Collected data entries:
-.-.-

Definition initialState : DashboardState := {|
  weights := defaultWeights;
  profile := defaultProfile;
  activeShotTypes := [];
  activeMoods := [];
  activeLocations := [];
  tagQuery := EmptyString;
  showSelectedOnly := false;
  selectedIds := ∅
|}.

(** [normalizedWeights]: each raw weight divided by the total. *)
Definition normalizedWeights (w : ScoringWeights) : ScoringWeights :=
  let total := technical w + storytelling w + clientAlignment w in
  {| technical := technical w / total;
     storytelling := storytelling w / total;
     clientAlignment := clientAlignment w / total |}.

(** The predicate of [rankedPhotos.filter(...)] in [filtered]. *)
Definition keeps (st : DashboardState) (p : Photo) : bool :=
  let query := toLowerCase (trim (tagQuery st)) in
  if showSelectedOnly st && negb (bool_decide (id p ∈ selectedIds st)) then false
  else if (0 <? length (activeShotTypes st))%nat
          && negb (includes (activeShotTypes st) (shotType p)) then false
  else if (0 <? length (activeMoods st))%nat
          && negb (includes (activeMoods st) (mood p)) then false
  else if (0 <? length (activeLocations st))%nat
          && negb (includes (activeLocations st) (location p)) then false
  else if truthy query then
    let matchesTag :=
      existsb (fun tag => strIncludes (toLowerCase tag) query) (tags p) in
    let matchesNotes :=
      existsb (fun note => strIncludes (toLowerCase note) query) (clientNotes p) in
    if negb matchesTag && negb matchesNotes
       && negb (strIncludes (toLowerCase (title p)) query)
    then false else true
  else true.

Definition filtered (st : DashboardState) (rankedPhotos : list RankedEntry)
  : list RankedEntry :=
  List.filter (fun e => keeps st (photo e)) rankedPhotos.

(** [filtered.slice(0, 12)]. *)
Definition topCandidates (st : DashboardState) (rankedPhotos : list RankedEntry)
  : list RankedEntry :=
  firstn 12 (filtered st rankedPhotos).

(** [topCandidates[0]]; [None] stands for [undefined]. *)
Definition hero (st : DashboardState) (rankedPhotos : list RankedEntry)
  : option RankedEntry :=
  nth_error (topCandidates st rankedPhotos) 0.

(** [shortlist]: the catalog photos whose id is selected. *)
Definition shortlist (photos : list Photo) (sel : gset string) : list Photo :=
  List.filter (fun p => bool_decide (id p ∈ sel)) photos.

(** [toggleSelection]: the updater passed to [setSelectedIds]. *)
Definition toggleSelection (i : string) (prev : gset string) : gset string :=
  if bool_decide (i ∈ prev) then prev ∖ {[ i ]} else prev ∪ {[ i ]}.

Definition clearSelections : gset string := ∅.

Inductive WeightKey := KTechnical | KStorytelling | KClientAlignment.

Definition adjustWeight (key : WeightKey) (value : Q) (prev : ScoringWeights)
  : ScoringWeights :=
  match key with
  | KTechnical =>
      {| technical := value; storytelling := storytelling prev;
         clientAlignment := clientAlignment prev |}
  | KStorytelling =>
      {| technical := technical prev; storytelling := value;
         clientAlignment := clientAlignment prev |}
  | KClientAlignment =>
      {| technical := technical prev; storytelling := storytelling prev;
         clientAlignment := value |}
  end.

Inductive ProfileKey :=
  KPreferredMoods | KRequiredShots | KHighlightTags | KMinimumFaces.

(** The set round trip of [toggleProfileField]: [new Set(current)], then
    delete or add, then [Array.from]. *)
Definition toggleInSet (value : string) (current : list string) : list string :=
  let set := dedupe current in
  if includes set value
  then List.filter (fun y => negb (String.eqb y value)) set
  else set ++ [value].

Definition toggleProfileField (key : ProfileKey) (value : string)
  (prev : ClientProfile) : ClientProfile :=
  match key with
  | KPreferredMoods =>
      {| preferredMoods := toggleInSet value (preferredMoods prev);
         requiredShots := requiredShots prev;
         highlightTags := highlightTags prev;
         minimumFaces := minimumFaces prev |}
  | KRequiredShots =>
      {| preferredMoods := preferredMoods prev;
         requiredShots := toggleInSet value (requiredShots prev);
         highlightTags := highlightTags prev;
         minimumFaces := minimumFaces prev |}
  | KHighlightTags =>
      {| preferredMoods := preferredMoods prev;
         requiredShots := requiredShots prev;
         highlightTags := toggleInSet value (highlightTags prev);
         minimumFaces := minimumFaces prev |}
  | KMinimumFaces => prev  (* not an array: returned unchanged *)
  end.

Definition setMinimumFaces (value : nat) (prev : ClientProfile) : ClientProfile :=
  {| preferredMoods := preferredMoods prev;
     requiredShots := requiredShots prev;
     highlightTags := highlightTags prev;
     minimumFaces := value |}.

(** The filter chips: remove the value when present, append it otherwise. *)
Definition toggleChip (value : string) (prev : list string) : list string :=
  if includes prev value
  then List.filter (fun item => negb (String.eqb item value)) prev
  else prev ++ [value].

(** The user events wired in the component. *)
Inductive Action :=
| AdjustWeight (key : WeightKey) (value : Q)
| ToggleProfileField (key : ProfileKey) (value : string)
| SetMinimumFaces (value : nat)
| ToggleShotType (value : string)
| ToggleMood (value : string)
| ToggleLocation (value : string)
| SetTagQuery (value : string)
| SetShowSelectedOnly (value : bool)
| ToggleSelection (i : string)
| ClearSelections.

Definition step (a : Action) (st : DashboardState) : DashboardState :=
  match a with
  | AdjustWeight key value =>
      {| weights := adjustWeight key value (weights st); profile := profile st;
         activeShotTypes := activeShotTypes st; activeMoods := activeMoods st;
         activeLocations := activeLocations st; tagQuery := tagQuery st;
         showSelectedOnly := showSelectedOnly st; selectedIds := selectedIds st |}
  | ToggleProfileField key value =>
      {| weights := weights st;
         profile := toggleProfileField key value (profile st);
         activeShotTypes := activeShotTypes st; activeMoods := activeMoods st;
         activeLocations := activeLocations st; tagQuery := tagQuery st;
         showSelectedOnly := showSelectedOnly st; selectedIds := selectedIds st |}
  | SetMinimumFaces value =>
      {| weights := weights st; profile := setMinimumFaces value (profile st);
         activeShotTypes := activeShotTypes st; activeMoods := activeMoods st;
         activeLocations := activeLocations st; tagQuery := tagQuery st;
         showSelectedOnly := showSelectedOnly st; selectedIds := selectedIds st |}
  | ToggleShotType value =>
      {| weights := weights st; profile := profile st;
         activeShotTypes := toggleChip value (activeShotTypes st);
         activeMoods := activeMoods st;
         activeLocations := activeLocations st; tagQuery := tagQuery st;
         showSelectedOnly := showSelectedOnly st; selectedIds := selectedIds st |}
  | ToggleMood value =>
      {| weights := weights st; profile := profile st;
         activeShotTypes := activeShotTypes st;
         activeMoods := toggleChip value (activeMoods st);
         activeLocations := activeLocations st; tagQuery := tagQuery st;
         showSelectedOnly := showSelectedOnly st; selectedIds := selectedIds st |}
  | ToggleLocation value =>
      {| weights := weights st; profile := profile st;
         activeShotTypes := activeShotTypes st; activeMoods := activeMoods st;
         activeLocations := toggleChip value (activeLocations st);
         tagQuery := tagQuery st;
         showSelectedOnly := showSelectedOnly st; selectedIds := selectedIds st |}
  | SetTagQuery value =>
      {| weights := weights st; profile := profile st;
         activeShotTypes := activeShotTypes st; activeMoods := activeMoods st;
         activeLocations := activeLocations st; tagQuery := value;
         showSelectedOnly := showSelectedOnly st; selectedIds := selectedIds st |}
  | SetShowSelectedOnly value =>
      {| weights := weights st; profile := profile st;
         activeShotTypes := activeShotTypes st; activeMoods := activeMoods st;
         activeLocations := activeLocations st; tagQuery := tagQuery st;
         showSelectedOnly := value; selectedIds := selectedIds st |}
  | ToggleSelection i =>
      {| weights := weights st; profile := profile st;
         activeShotTypes := activeShotTypes st; activeMoods := activeMoods st;
         activeLocations := activeLocations st; tagQuery := tagQuery st;
         showSelectedOnly := showSelectedOnly st;
         selectedIds := toggleSelection i (selectedIds st) |}
  | ClearSelections =>
      {| weights := weights st; profile := profile st;
         activeShotTypes := activeShotTypes st; activeMoods := activeMoods st;
         activeLocations := activeLocations st; tagQuery := tagQuery st;
         showSelectedOnly := showSelectedOnly st;
         selectedIds := clearSelections |}
  end.

(** The events that act on the shortlist itself; every other event
    changes an input of the ranking or of the filters. *)
Definition editsShortlist (a : Action) : bool :=
  match a with
  | ToggleSelection _ | ClearSelections => true
  | _ => false
  end.

Fixpoint run (acts : list Action) (st : DashboardState) : DashboardState :=
  match acts with
  | [] => st
  | a :: rest => run rest (step a st)
  end.

(** The sliders are [<input type="range" min={15} max={70}>]: the
    values they emit lie between the two. *)
Definition sliderEvent (a : Action) : Prop :=
  match a with
  | AdjustWeight _ value => 15 <= value <= 70
  | _ => True
  end.

(** ** Shortlist summary *)

(** [rankedPhotos.find((item) => item.photo.id === photo.id)]. *)
Definition findEntry (rankedPhotos : list RankedEntry) (p : Photo)
  : option RankedEntry :=
  List.find (fun item => String.eqb (id (photo item)) (id p)) rankedPhotos.

(** [entry?.score ?? d]. *)
Definition scoreOr (d : Q) (entry : option RankedEntry) : Q :=
  match entry with
  | Some e => score e
  | None => d
  end.

(** The [reduce] of the average-alignment badge, started at 0. *)
Definition alignmentSum (rankedPhotos : list RankedEntry) (l : list Photo) : Q :=
  fold_left (fun acc p => acc + scoreOr 0 (findEntry rankedPhotos p)) l 0.

(** The number under [toFixed(0)] in the badge; the branch for an empty
    shortlist prints the literal 0. *)
Definition avgAlignmentPercent (photos : list Photo)
  (rankedPhotos : list RankedEntry) (sel : gset string) : Q :=
  let sl := shortlist photos sel in
  match length sl with
  | O => 0
  | _ => alignmentSum rankedPhotos sl / inject_Z (Z.of_nat (length sl)) * 100
  end.

Definition avgAlignmentShown (photos : list Photo)
  (rankedPhotos : list RankedEntry) (sel : gset string) : Z :=
  toFixed0 (avgAlignmentPercent photos rankedPhotos sel).

(** The score handed to each shortlist card. *)
Definition shortlistCardScore (rankedPhotos : list RankedEntry) (p : Photo) : Q :=
  scoreOr (1 # 2) (findEntry rankedPhotos p).

Definition shortlistCards (photos : list Photo)
  (rankedPhotos : list RankedEntry) (sel : gset string) : list (Photo * Q) :=
  map (fun p => (p, shortlistCardScore rankedPhotos p))
      (firstn 9 (shortlist photos sel)).

(* ================================================================== *)
(** * Ranking engine ([buildPhotoRankings]) *)
(* ================================================================== *)

(** Modelled from the spec: "clamped to [0,1]", the clamp of the missing
    [@/lib/scoring] module. *)
Definition clamp01 (x : Q) : Q := Qmin 1 (Qmax 0 x).

(** Modelled from the spec: the four constants of the composite
    sub-score, which live in the missing [@/lib/scoring] module.  The
    spec names a mood bonus ("e.g. +0.15"), a damping factor for a
    missed required shot type ("such as 0.6"), a tag-overlap bonus
    "proportional to" the matched fraction, and a damping factor for a
    missed minimum face count; it fixes none of them, so they are
    parameters of the model. *)
Record ScoringParams := {
  moodBonus : Q;
  shotDamping : Q;
  tagScale : Q;
  faceDamping : Q
}.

-.-.-

• [TASK GOAL]: Restate word for word the lines above, beginning with the one that contains "missed required shot" and ending with the last line.

• [SOLVED PROBLEM]:
    missed required shot type ("such as 0.6"), a tag-overlap bonus
    "proportional to" the matched fraction, and a damping factor for a
    missed minimum face count; it fixes none of them, so they are
    parameters of the model. *)
Record ScoringParams := {
  moodBonus : Q;
  shotDamping : Q;
  tagScale : Q;
  faceDamping : Q
}.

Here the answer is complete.